A year long bank statement or an agency which handles thousands of properties will have tables that are really long. For example if the statement is a hundred pages long, it is not possible to just pass all the pages in one go to an LLM. There are a few issues here:

An LLM might have a million token input context. But what is not openly advertised is the output context limits. The total output which can be generated is often a fraction of the input context size. This means that we cannot just output the extracted tables directly in these cases. We need to manage the output by doing multiple passes.
Even on the input side, though the input context size for an LLM can be a million tokens, in reality they suffer from a problem called “lost in the middle”. It is a known fact that LLMs are not very good at extracting or considering data in the middle of a large context. This is a critical flaw for table extraction as all the data is equally important.

Table designs for human consumption

Some of the layouts we’ve run into are built for exactly one kind of reader: a human eye. Feed them to an LLM with traditional methods and it falls apart. A few examples:

Close headers and offsets

Non standard representations and mixing of contexts within rows: Subtables

Stop wrestling with complex tables — See how LLMWhisperer parses them

The layout-preserved text that feeds our agent pipeline comes from LLMWhisperer. Try it on your own messy PDFs — bank statements, rent rolls, multi-header tables, cross-page rows — No signup required.

Try LLMWhisperer for free on the Playground. No signup required.

Try LLMWhisperer Table Parser for Free

Why not a single autonomous agent driven by a powerful LLM?

Let’s get the obvious solution out of the way first. In principle, we could hand a single autonomous agent a powerful frontier model, enough tokens, and enough time. And it would most likely extract even complex tables in the structure we want. But time and again, our customers simply can’t go this route.

That approach is fine for a one-off: personal use, a research project. It falls apart under repetitive, high-volume workloads like bank statements and rent roll processing. The cost per run is very high. In some cases costlier than paying a human, and latency can stretch to minutes per document. For a business pushing thousands of documents a day, it’s a non-starter.

So we built a table extractor that runs at a cost and speed those workloads can actually afford. After all, project viability is one of the most important factors for any workflow automation.

A team of agents instead

Divide and conquer: that’s the approach. Instead of one agent doing everything, we use a team of specialized agents that run one after another. Each taking the table processing a step further and adding its own piece of value.

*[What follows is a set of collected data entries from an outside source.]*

(** ** The filters together *)

Lemma mask_stage (g : cell → bool) (names : list string)
    (h : list DataFrame) df t :
  h !! df = Some t → Forall (λ s, LStr s ∈ columns t) names →
  ∃ df' h',
    (if nonempty names
     then for_each names
            (λ df c, col ← py_col df (LStr c); py_mask df (g <$> col)) df
     else mret df) h = (Ok df', h')
    ∧ h' !! df'
      = Some (mkDF (columns t)
                (filter (λ r, forallb (λ s, g (row_cell t (LStr s) r)) names
                              = true) (rows t))).
Proof.
  intros Hdf Hcols.
  destruct names as [|s names]; [|by apply mask_loop].
  exists df, h. split; [done|].
  rewrite filter_all by done. by destruct t.
Qed.

Lemma forallb_perm {A} (f : A → bool) (l l' : list A) :
  l ≡ₚ l' → forallb f l = forallb f l'.
Proof.
  intros Hp. apply eq_true_iff_eq.
  rewrite !forallb_forall. by setoid_rewrite <- Hp.
Qed.

(** X17.  The order in which the samples of [filter_sample], or the
    filters of [filter_file], are listed does not change the table the
    step leaves: two lists that are permutations of each other give the
    same table. *)
Theorem filter_lists_order_irrelevant (h : list DataFrame) (df : nat)
    (t : DataFrame) (names names' : list string) :
  h !! df = Some t →
  Forall (λ s, LStr s ∈ columns t) names →
  names ≡ₚ names' →
  (∃ d1 h1 d2 h2 t',
     subset_by_sample df names h = (Ok d1, h1)
     ∧ subset_by_sample df names' h = (Ok d2, h2)
     ∧ h1 !! d1 = Some t' ∧ h2 !! d2 = Some t')
  ∧ (∃ d1 h1 d2 h2 t',
       subset_by_file df names h = (Ok d1, h1)
       ∧ subset_by_file df names' h = (Ok d2, h2)
       ∧ h1 !! d1 = Some t' ∧ h2 !! d2 = Some t').
Proof.
  intros Hdf Hcols Hp.
  assert (Forall (λ s, LStr s ∈ columns t) names') as Hcols'
    by (by rewrite <- Hp).
  split.
  - destruct (mask_stage (cell_eq_num 0%Qc) names h df t Hdf Hcols)
      as (d1 & h1 & Hr1 & Ht1).
    destruct (mask_stage (cell_eq_num 0%Qc) names' h df t Hdf Hcols')
      as (d2 & h2 & Hr2 & Ht2).
    eexists d1, h1, d2, h2, _. split; [exact Hr1|]. split; [exact Hr2|].
    split; [exact Ht1|]. rewrite Ht2. do 2 f_equal.
    apply list_filter_iff. intros r. by rewrite (forallb_perm _ _ _ Hp).
  - destruct (mask_stage (cell_ne_str "1") names h df t Hdf Hcols)
      as (d1 & h1 & Hr1 & Ht1).
    destruct (mask_stage (cell_ne_str "1") names' h df t Hdf Hcols')
      as (d2 & h2 & Hr2 & Ht2).
    eexists d1, h1, d2, h2, _. split; [exact Hr1|]. split; [exact Hr2|].
    split; [exact Ht1|]. rewrite Ht2. do 2 f_equal.
    apply list_filter_iff. intros r. by rewrite (forallb_perm _ _ _ Hp).
Qed.

Lemma filter_lists_order_irrelevant_witness :
  (∃ d1 h1 d2 h2 t',
     subset_by_sample 0 ["S1"; "S2"] [table3] = (Ok d1, h1)
     ∧ subset_by_sample 0 ["S2"; "S1"] [table3] = (Ok d2, h2)
     ∧ h1 !! d1 = Some t' ∧ h2 !! d2 = Some t')
  ∧ (∃ d1 h1 d2 h2 t',
       subset_by_file 0 ["S1"; "S2"] [table3] = (Ok d1, h1)
       ∧ subset_by_file 0 ["S2"; "S1"] [table3] = (Ok d2, h2)
       ∧ h1 !! d1 = Some t' ∧ h2 !! d2 = Some t').
Proof.
  apply (filter_lists_order_irrelevant [table3] 0 table3 ["S1"; "S2"]
           ["S2"; "S1"]).
  - reflexivity.
  - repeat constructor.
  - apply perm_swap.
Defined.




(** ** A batch number below 1 *)





(** ** Labels and rows side by side *)

Lemma resolve_names_eq (sample_names : option (gmap string string))
    (order : list string) :
  resolve_names sample_names order
  = reverse ((λ x, default x (d ← sample_names; d !! x)) <$> order).
Proof.
  unfold resolve_names. f_equal. destruct sample_names as [d|]; cbn.
  - by rewrite names_loop.
  - by rewrite list_fmap_id.
Qed.

(** ** Columns that are missing *)

Lemma run_subset_contains_missing re_search (h : list DataFrame) df t
    key pat :
  h !! df = Some t → LStr key ∉ columns t →
  subset_contains re_search df key pat h = (Raise KeyError, h).
Proof.
  intros Hdf Hk. unfold subset_contains.
  erewrite run_bind_raise; [done|].
  unfold py_col. erewrite run_bind; [|by apply run_deref].
  unfold lift, getitem_col. by rewrite (col_pos_not_elem_of _ _ Hk).
Qed.


(** X22.  Gene names given for a table without a ['Gene_name'] column
    make the step raise [KeyError], with or without an index list. *)
Theorem gene_names_missing_column_KeyError re_search (h : list DataFrame)
    (df : nat) (t : DataFrame) (genes : list string) (idx : option (list Z))
    (others : list (string * list string)) :
  h !! df = Some t →
  genes ≠ [] → LStr "Gene_name" ∉ columns t →
  subset_by_gene_and_index re_search df
    (mkAnnotation (Some genes) idx others) h = (Raise KeyError, h).
Proof.
  intros Hdf Hg Hk.
  unfold subset_by_gene_and_index.
  cbn [annotation_truthy Gene_name index_list].
  destruct genes as [|g genes]; [done|].
  destruct idx as [[|i idx]|]; cbn [nonempty andb];
    (erewrite run_bind_raise; [done|]);
    by apply (run_subset_contains_missing _ _ _ t).
Qed.

Lemma gene_names_missing_column_KeyError_witness :
  subset_by_gene_and_index literal_search 0
    (mkAnnotation (Some ["GENE1"]) (Some [1%Z]) []) [numbered_table 3]
  = (Raise KeyError, [numbered_table 3]).
Proof.
  apply (gene_names_missing_column_KeyError literal_search
           [numbered_table 3] 0 (numbered_table 3) ["GENE1"] (Some [1%Z]) []).
  - reflexivity.
  - done.
  - compute_done.
Defined.



(** * Over the arithmetic of the interpreter *)

Lemma mapM_ext {A B} (f g : A → result B) (l : list A) :
  (∀ x, f x = g x) → mapM f l = mapM g l.
Proof.
  intros Hfg. induction l as [|x l IH]; [done|].
  cbn. by rewrite Hfg, IH.
Qed.

Lemma mapM_Forall2 {A B} (f : A → result B) (l : list A) (k : list B) :
  mapM f l = Ok k ↔ Forall2 (λ x y, f x = Ok y) l k.
Proof.
  split.
  - revert k. induction l as [|x l IH]; intros k Hk.
    + cbn in Hk. injection Hk as <-. constructor.
    + cbn in Hk. destruct (f x) as [y|] eqn:Ex; [|done].
      destruct (mapM f l) as [k'|] eqn:El; [|done].
      cbn in Hk. injection Hk as <-. constructor; [done|by apply IH].
  - induction 1 as [|x y l k Hx _ IH]; [done|].
    cbn. rewrite Hx. cbn. by rewrite IH.
Qed.

(** ** [discrete_colorscale] *)

Section ColourScale.

Context `{A : Fl.Arithmetic}.

Lemma control_points_no_color (ns : list Fl.num) : Fl.control_points ns [] = [].
Proof. by destruct ns as [|a [|b ns]]. Qed.

(** The loop over the first colours, as many as there are bands or
    fewer. *)
Lemma extend_loop (norm_mark : list Fl.num) (colors : list string)
    (post : list string) cs :
  ∀ npre pre acc ns,
    norm_mark = npre ++ ns → colors = pre ++ cs ++ post →
    length npre = length pre → length cs < length ns →
    foldl (Fl.extend_step norm_mark colors) (Ok acc)
          (imap (λ i, pair (length pre + i)) cs)
    = Ok (acc ++ Fl.control_points ns cs).
Proof.
  induction cs as [|c cs IH]; intros npre pre acc ns Hn Hc Hl Hs.
  - by rewrite control_points_no_color, app_nil_r.
  - destruct ns as [|a [|b ns]]; simpl in Hs; try lia.
    cbn [imap foldl].
    assert (norm_mark !! (length pre + 0) = Some a) as Ha.
    { rewrite Hn, Nat.add_0_r, <- Hl. apply list_lookup_middle. done. }
    assert (norm_mark !! S (length pre + 0) = Some b) as Hb.
    { rewrite Hn, Nat.add_0_r, <- Hl.
      rewrite (cons_middle a npre), app_assoc.
      apply list_lookup_middle. rewrite length_app. simpl. lia. }
    assert (colors !! (length pre + 0) = Some c) as Hcol.
    { rewrite Hc, Nat.add_0_r. cbn [app]. apply list_lookup_middle. done. }
    unfold Fl.extend_step at 2. cbn [fst snd].
    replace (Z.of_nat (length pre + 0) + 1)%Z
      with (Z.of_nat (S (length pre + 0))) by lia.
    rewrite (getitem_nat _ _ _ Ha), (getitem_nat _ _ _ Hb),
      (getitem_nat _ _ _ Hcol).
    cbn.
    rewrite (imap_ext _ (λ i, pair (length (pre ++ [c]) + i)) cs).
    2:{ intros i x _. simpl. rewrite length_app. simpl. f_equal. lia. }
    rewrite (IH (npre ++ [a]) (pre ++ [c]) _ (b :: ns)).
    + by rewrite <- app_assoc.
    + by rewrite <- app_assoc.
    + rewrite Hc. by rewrite <- app_assoc.
    + rewrite !length_app. simpl. lia.
    + simpl. lia.
Qed.

Lemma length_control_points (ns : list Fl.num) (cs : list string) :
  length cs < length ns → length (Fl.control_points ns cs) = 2 * length cs.
Proof.
  revert ns. induction cs as [|c cs IH]; intros ns Hl.
  - by rewrite control_points_no_color.
  - destruct ns as [|a [|b ns]]; simpl in Hl; try lia.
    change (Fl.control_points (a :: b :: ns) (c :: cs))
      with ((a, c) :: (b, c) :: Fl.control_points (b :: ns) cs).
    cbn [length]. rewrite (IH (b :: ns)) by (simpl; lia). lia.
Qed.



(** Line 367 on markers that begin with [lo] and end with [hi]. *)
Lemma norm_mark_min_max (markers : list Fl.num) (lo hi : Fl.num) :
  head markers = Some lo → last markers = Some hi →
  mapM (λ v,
      m0 ← getitem markers 0;
      x ← Fl.sub v m0;
      ml ← getitem markers (-1);
      m0' ← getitem markers 0;
      d ← Fl.sub ml m0';
      q ← Fl.truediv x d;
      mret (Fl.round3 q)) markers
  = mapM (Fl.min_max lo hi) markers.
Proof.
  intros Hh Hl. apply mapM_ext. intros v.
  assert (getitem markers 0 = Ok lo) as ->.
  { apply (getitem_nat markers 0). by rewrite <- head_lookup. }
  rewrite (getitem_last _ _ Hl). cbn. unfold Fl.min_max.
  destruct (Fl.sub v lo); [|done]. cbn.
  destruct (Fl.sub hi lo); done.
Qed.

(** With fewer colours than markers: the scaled markers, when each of
    them is computed, then two control points for each colour.  [ms] are
    the markers as [sorted] orders them. *)
Lemma run_discrete_colorscale (markers ms : list Fl.num)
    (colors : list string) (lo hi : Fl.num) :
  Fl.sorted markers = ms → length colors < length ms →
  head ms = Some lo → last ms = Some hi →
  Fl.discrete_colorscale markers colors
  = (norm_mark ← mapM (Fl.min_max lo hi) ms;
     mret (Fl.control_points norm_mark colors)).
Proof.
  intros Hs Hlen Hh Hl. unfold Fl.discrete_colorscale. cbv zeta.
  rewrite Hs, (norm_mark_min_max ms lo hi Hh Hl).
  destruct (mapM (Fl.min_max lo hi) ms) as [norm_mark|e] eqn:E; [|done].
  cbn.
  apply mapM_Forall2, Forall2_length in E.
  apply (extend_loop norm_mark colors [] colors [] [] [] norm_mark);
    try done.
  - by rewrite app_nil_r.
  - lia.
Qed.

End ColourScale.

(** With fewer colours than bands the scale covers the first bands. *)
Section FirstBands.

Context `{A : Fl.Arithmetic}.

(** X14.  With fewer colours than markers, [discrete_colorscale] returns
    two control points for each colour, on the first bands of the sorted
    markers [ms]; the markers past them bound no band, but the last one
    still sets the scale: each position is
    [round((v - lo) / (hi - lo), 3)] for the first marker [lo] and the
    last marker [hi], as the interpreter computes it. *)
Theorem discrete_colorscale_first_bands (markers ms : list Fl.num)
    (colors : list string) (lo hi : Fl.num) (norm_mark : list Fl.num) :
  Fl.sorted markers = ms → length colors < length ms →
  head ms = Some lo → last ms = Some hi →
  Forall2 (λ v p, Fl.min_max lo hi v = Ok p) ms norm_mark →
  Fl.discrete_colorscale markers colors
  = Ok (Fl.control_points norm_mark colors)
  ∧ length (Fl.control_points norm_mark colors) = 2 * length colors.
Proof.
  intros Hs Hlen Hh Hl Hn.
  pose proof (Forall2_length _ _ _ Hn) as Hnl.
  split; [|apply length_control_points; lia].
  rewrite (run_discrete_colorscale markers ms colors lo hi) by done.
  apply mapM_Forall2 in Hn. by rewrite Hn.
Qed.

The reason for splitting it up goes deeper than tidiness. Even frontier models follow complex instructions unreliably once you ask too much of them in a single call. Pile it on (read this messy table, infer its structure, reformat the cells in a certain way and reshape it into my schema, all at once) and the model quietly starts getting things wrong. So we never push the LLM to the edge of its capacity.

Each agent is tasked with achieving exactly one, well-bounded objective that sits comfortably inside the model’s reliability range. For example: we deliberately do not ask the LLM for the user’s final format. We coax it to pull the data out generically, in the language already embedded in the table, and defer the mapping to a later, deterministic stage (the codegen step). Each agent/model does the part it is genuinely good at, and nothing more.

1. Preprocessing : Extracting pages

The first stage in the pipeline is to convert the input document into formats understandable by the LLM. The preprocessing stage produces two sets of artefacts:

Layout-preserved text: one text document per page. (That per-page split matters. We’ll come back to why.)
A page image — one rendered image per page.

We end up with n single page text documents and n images for a n page input document.

2. Agent #0 : Bootstrap prompt generator

Zero-shot generalization to new document types.

The user tells us the table class they’re extracting : “rent roll,” “bank statement,” and so on. Frontier LLMs already know a great deal about these document types, so we put that knowledge to work. A SOTA model writes the specialized prompts the downstream agents will run on.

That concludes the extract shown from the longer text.